## [DATA LISTING]
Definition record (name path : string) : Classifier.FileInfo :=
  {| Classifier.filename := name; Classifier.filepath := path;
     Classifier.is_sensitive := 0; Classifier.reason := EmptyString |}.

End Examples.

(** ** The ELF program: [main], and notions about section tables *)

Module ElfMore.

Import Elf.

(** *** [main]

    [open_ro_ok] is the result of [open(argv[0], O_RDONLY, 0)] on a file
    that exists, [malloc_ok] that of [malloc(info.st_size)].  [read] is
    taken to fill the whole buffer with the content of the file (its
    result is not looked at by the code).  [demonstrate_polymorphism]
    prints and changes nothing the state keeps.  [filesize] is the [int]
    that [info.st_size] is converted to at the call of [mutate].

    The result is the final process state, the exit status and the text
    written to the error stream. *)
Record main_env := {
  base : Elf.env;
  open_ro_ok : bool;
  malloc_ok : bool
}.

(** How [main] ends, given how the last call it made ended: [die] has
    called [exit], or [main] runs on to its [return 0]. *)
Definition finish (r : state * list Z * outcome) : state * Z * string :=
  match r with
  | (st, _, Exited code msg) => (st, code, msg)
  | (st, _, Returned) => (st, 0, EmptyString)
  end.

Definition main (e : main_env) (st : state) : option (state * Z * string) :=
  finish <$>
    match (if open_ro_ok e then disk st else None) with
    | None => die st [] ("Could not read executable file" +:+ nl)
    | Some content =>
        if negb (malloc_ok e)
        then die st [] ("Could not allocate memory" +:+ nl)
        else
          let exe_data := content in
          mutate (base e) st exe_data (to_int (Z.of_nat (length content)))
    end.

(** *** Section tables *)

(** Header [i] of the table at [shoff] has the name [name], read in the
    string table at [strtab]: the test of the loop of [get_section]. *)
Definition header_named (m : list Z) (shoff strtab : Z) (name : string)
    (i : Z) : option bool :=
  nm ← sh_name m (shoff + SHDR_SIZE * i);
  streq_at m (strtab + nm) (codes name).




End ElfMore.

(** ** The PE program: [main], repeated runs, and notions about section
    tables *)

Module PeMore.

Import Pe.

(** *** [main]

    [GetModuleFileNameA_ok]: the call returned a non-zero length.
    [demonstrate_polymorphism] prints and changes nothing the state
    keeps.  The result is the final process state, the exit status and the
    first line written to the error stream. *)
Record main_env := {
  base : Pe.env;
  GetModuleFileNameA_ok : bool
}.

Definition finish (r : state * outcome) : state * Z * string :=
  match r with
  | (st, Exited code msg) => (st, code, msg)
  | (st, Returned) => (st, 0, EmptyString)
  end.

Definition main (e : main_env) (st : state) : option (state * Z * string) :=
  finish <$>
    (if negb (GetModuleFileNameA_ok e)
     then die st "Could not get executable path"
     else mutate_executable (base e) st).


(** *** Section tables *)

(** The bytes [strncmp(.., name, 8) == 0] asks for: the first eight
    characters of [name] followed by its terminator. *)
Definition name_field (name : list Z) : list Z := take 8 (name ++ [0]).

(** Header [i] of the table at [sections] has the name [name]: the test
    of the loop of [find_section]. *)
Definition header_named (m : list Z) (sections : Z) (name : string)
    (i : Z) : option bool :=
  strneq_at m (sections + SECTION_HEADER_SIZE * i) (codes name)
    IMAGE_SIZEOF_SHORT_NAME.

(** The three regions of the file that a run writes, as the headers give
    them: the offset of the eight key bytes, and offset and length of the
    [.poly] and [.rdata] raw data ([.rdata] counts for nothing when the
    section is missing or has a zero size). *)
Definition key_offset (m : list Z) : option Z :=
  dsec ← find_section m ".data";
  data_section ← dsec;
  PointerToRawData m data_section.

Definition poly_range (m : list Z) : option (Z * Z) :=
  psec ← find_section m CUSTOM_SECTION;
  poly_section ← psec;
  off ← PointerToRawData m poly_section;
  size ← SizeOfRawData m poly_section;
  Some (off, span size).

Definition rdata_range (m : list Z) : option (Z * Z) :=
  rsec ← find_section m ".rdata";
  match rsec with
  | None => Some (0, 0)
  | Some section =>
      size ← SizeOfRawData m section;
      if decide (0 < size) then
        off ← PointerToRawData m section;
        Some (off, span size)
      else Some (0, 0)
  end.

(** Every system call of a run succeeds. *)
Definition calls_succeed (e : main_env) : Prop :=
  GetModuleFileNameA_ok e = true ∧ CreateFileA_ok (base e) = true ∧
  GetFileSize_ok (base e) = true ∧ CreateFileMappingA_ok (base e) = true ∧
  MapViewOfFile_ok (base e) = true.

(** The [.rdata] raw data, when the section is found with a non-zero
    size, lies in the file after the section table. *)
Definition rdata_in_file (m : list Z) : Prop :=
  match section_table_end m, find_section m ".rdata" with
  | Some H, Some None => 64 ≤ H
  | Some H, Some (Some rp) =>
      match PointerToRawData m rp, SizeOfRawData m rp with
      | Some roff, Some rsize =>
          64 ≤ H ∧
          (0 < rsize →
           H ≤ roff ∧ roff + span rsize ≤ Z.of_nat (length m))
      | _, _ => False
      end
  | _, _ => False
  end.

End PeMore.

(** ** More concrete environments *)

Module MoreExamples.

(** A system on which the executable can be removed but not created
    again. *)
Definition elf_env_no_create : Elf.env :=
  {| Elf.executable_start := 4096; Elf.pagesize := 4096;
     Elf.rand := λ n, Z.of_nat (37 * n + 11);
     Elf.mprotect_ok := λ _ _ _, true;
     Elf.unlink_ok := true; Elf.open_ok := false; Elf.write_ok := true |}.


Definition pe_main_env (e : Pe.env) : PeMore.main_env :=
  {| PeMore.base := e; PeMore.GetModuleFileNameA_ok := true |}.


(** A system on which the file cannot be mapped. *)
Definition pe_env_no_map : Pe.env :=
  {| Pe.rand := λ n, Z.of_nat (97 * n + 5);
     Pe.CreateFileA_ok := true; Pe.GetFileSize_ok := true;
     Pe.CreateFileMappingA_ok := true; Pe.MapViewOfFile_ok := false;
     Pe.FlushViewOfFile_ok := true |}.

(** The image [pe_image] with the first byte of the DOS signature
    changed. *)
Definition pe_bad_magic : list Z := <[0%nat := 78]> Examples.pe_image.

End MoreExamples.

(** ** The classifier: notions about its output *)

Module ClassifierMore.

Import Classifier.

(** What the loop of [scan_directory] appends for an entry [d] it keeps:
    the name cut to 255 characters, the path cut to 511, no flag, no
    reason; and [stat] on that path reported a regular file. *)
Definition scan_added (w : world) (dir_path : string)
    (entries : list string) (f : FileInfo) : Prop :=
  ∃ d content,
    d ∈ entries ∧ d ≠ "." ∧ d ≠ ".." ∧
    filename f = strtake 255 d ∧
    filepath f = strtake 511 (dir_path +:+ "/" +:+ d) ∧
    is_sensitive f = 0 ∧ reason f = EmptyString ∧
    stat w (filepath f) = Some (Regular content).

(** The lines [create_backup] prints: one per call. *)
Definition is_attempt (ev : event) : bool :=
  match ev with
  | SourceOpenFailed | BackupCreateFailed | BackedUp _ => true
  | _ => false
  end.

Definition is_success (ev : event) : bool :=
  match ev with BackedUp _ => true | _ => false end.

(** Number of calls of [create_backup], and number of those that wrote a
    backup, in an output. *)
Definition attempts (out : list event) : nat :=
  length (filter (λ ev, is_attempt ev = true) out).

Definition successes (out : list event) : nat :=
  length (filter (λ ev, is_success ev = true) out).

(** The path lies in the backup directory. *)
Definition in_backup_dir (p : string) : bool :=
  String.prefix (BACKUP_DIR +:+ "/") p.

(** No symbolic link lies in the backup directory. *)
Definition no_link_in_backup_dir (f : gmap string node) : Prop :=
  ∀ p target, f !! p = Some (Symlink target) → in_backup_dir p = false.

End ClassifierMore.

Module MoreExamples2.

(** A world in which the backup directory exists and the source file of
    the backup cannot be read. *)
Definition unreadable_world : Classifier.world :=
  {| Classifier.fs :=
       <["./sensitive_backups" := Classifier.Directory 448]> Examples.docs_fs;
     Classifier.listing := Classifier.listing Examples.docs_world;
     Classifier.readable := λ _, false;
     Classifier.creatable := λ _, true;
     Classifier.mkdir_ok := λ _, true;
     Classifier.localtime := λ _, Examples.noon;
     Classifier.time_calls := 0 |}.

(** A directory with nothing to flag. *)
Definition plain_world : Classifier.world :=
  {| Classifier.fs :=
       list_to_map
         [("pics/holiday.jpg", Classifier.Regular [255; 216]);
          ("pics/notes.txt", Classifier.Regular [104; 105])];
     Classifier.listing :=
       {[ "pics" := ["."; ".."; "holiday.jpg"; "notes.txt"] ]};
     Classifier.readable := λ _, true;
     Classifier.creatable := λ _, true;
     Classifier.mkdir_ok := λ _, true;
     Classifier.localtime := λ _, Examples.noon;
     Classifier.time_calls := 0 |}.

==

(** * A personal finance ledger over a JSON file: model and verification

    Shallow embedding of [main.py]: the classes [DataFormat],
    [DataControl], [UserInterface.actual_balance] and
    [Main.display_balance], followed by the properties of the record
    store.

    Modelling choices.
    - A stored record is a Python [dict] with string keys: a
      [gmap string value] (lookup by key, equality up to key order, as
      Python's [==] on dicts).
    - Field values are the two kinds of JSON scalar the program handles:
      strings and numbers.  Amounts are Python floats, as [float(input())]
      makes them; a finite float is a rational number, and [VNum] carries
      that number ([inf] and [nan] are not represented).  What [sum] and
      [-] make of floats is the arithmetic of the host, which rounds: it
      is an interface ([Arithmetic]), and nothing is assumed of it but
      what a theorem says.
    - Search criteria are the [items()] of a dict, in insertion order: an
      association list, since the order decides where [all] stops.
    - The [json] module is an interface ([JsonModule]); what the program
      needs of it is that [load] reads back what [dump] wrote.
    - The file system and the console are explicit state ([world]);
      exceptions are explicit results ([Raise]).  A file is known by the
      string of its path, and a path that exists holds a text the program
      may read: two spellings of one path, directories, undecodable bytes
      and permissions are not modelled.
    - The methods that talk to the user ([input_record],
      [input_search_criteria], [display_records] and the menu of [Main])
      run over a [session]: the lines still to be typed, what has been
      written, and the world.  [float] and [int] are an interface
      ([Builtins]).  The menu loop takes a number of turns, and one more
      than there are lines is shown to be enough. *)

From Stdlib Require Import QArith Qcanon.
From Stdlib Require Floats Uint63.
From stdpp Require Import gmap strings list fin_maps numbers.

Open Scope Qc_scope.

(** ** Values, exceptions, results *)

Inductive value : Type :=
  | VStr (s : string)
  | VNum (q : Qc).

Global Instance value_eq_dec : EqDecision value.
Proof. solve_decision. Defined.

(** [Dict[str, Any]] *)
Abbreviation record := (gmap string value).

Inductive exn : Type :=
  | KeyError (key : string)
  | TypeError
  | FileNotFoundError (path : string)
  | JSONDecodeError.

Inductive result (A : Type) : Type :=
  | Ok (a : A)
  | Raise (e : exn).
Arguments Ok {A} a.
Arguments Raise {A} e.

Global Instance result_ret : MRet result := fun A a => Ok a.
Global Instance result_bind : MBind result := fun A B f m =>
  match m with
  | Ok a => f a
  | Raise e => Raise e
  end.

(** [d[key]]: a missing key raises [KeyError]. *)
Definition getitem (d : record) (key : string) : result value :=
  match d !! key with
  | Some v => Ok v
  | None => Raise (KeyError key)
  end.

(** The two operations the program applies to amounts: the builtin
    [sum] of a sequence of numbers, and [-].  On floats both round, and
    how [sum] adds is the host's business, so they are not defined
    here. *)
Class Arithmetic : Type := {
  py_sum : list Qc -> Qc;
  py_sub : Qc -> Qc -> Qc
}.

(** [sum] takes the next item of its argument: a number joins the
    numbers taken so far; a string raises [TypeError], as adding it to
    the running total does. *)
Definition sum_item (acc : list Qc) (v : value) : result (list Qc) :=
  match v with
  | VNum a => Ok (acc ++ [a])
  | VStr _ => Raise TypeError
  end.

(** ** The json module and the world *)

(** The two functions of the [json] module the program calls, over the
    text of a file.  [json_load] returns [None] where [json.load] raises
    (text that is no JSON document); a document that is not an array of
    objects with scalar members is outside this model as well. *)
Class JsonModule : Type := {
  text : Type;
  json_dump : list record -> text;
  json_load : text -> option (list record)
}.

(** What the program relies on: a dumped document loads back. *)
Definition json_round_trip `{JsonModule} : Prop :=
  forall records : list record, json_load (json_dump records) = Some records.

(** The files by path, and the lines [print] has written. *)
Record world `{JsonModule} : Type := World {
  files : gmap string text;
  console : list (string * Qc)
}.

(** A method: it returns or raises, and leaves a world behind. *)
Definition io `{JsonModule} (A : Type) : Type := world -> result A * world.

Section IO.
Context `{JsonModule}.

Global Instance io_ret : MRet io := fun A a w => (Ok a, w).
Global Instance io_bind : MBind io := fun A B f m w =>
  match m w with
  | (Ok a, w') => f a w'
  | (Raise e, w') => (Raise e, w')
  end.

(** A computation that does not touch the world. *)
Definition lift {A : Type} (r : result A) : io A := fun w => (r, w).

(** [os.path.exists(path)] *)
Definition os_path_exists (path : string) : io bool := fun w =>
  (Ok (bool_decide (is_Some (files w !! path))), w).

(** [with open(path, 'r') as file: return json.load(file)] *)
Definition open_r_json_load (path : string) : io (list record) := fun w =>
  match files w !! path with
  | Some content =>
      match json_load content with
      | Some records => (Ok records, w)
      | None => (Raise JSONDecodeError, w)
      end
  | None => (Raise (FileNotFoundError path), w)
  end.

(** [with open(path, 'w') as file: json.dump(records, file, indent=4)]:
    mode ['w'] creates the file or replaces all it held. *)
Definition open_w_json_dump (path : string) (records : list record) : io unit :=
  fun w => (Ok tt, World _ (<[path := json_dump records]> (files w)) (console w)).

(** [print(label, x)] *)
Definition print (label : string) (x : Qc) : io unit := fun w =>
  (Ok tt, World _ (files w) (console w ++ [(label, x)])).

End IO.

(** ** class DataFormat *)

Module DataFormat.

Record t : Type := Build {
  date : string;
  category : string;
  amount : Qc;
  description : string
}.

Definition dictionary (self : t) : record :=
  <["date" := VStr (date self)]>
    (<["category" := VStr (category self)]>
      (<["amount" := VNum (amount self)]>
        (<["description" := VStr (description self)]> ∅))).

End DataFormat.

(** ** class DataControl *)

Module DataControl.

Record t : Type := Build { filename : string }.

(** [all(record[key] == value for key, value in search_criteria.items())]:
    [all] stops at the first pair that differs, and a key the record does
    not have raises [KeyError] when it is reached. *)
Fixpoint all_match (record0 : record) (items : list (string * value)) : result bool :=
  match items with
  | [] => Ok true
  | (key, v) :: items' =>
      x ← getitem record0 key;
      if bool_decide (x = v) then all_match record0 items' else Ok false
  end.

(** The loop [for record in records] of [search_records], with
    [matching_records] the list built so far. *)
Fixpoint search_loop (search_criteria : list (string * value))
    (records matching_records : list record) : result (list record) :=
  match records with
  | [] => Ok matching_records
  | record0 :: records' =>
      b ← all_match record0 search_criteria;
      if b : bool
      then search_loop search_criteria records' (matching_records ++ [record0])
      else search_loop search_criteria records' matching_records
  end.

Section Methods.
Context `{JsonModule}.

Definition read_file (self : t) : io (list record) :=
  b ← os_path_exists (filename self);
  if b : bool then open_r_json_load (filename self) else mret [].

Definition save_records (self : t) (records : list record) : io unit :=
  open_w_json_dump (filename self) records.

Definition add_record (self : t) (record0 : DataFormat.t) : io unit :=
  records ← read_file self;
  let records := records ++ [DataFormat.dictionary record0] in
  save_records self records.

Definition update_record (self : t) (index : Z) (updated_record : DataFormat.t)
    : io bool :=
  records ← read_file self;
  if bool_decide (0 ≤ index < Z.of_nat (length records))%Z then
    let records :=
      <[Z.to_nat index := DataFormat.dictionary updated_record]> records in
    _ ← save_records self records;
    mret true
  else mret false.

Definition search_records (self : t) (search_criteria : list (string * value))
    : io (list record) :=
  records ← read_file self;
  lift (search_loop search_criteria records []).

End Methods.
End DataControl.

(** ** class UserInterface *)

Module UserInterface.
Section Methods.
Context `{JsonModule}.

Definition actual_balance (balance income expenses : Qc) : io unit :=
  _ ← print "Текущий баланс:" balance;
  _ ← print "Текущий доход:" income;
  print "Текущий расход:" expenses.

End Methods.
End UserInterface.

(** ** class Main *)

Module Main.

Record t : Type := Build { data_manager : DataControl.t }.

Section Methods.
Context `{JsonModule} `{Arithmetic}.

## [ACTION ITEM]
Among the entries above, the lines between the ones containing "(** Header [i] of the table at [sections]" and "(** The three", inclusive, are to be transcribed exactly. No other line is to be given.

## [ANSWER SECTION]
(** Header [i] of the table at [sections] has the name [name]: the test
    of the loop of [find_section]. *)
Definition header_named (m : list Z) (sections : Z) (name : string)
    (i : Z) : option bool :=
  strneq_at m (sections + SECTION_HEADER_SIZE * i) (codes name)
    IMAGE_SIZEOF_SHORT_NAME.

(** The three regions of the file that a run writes, as the headers give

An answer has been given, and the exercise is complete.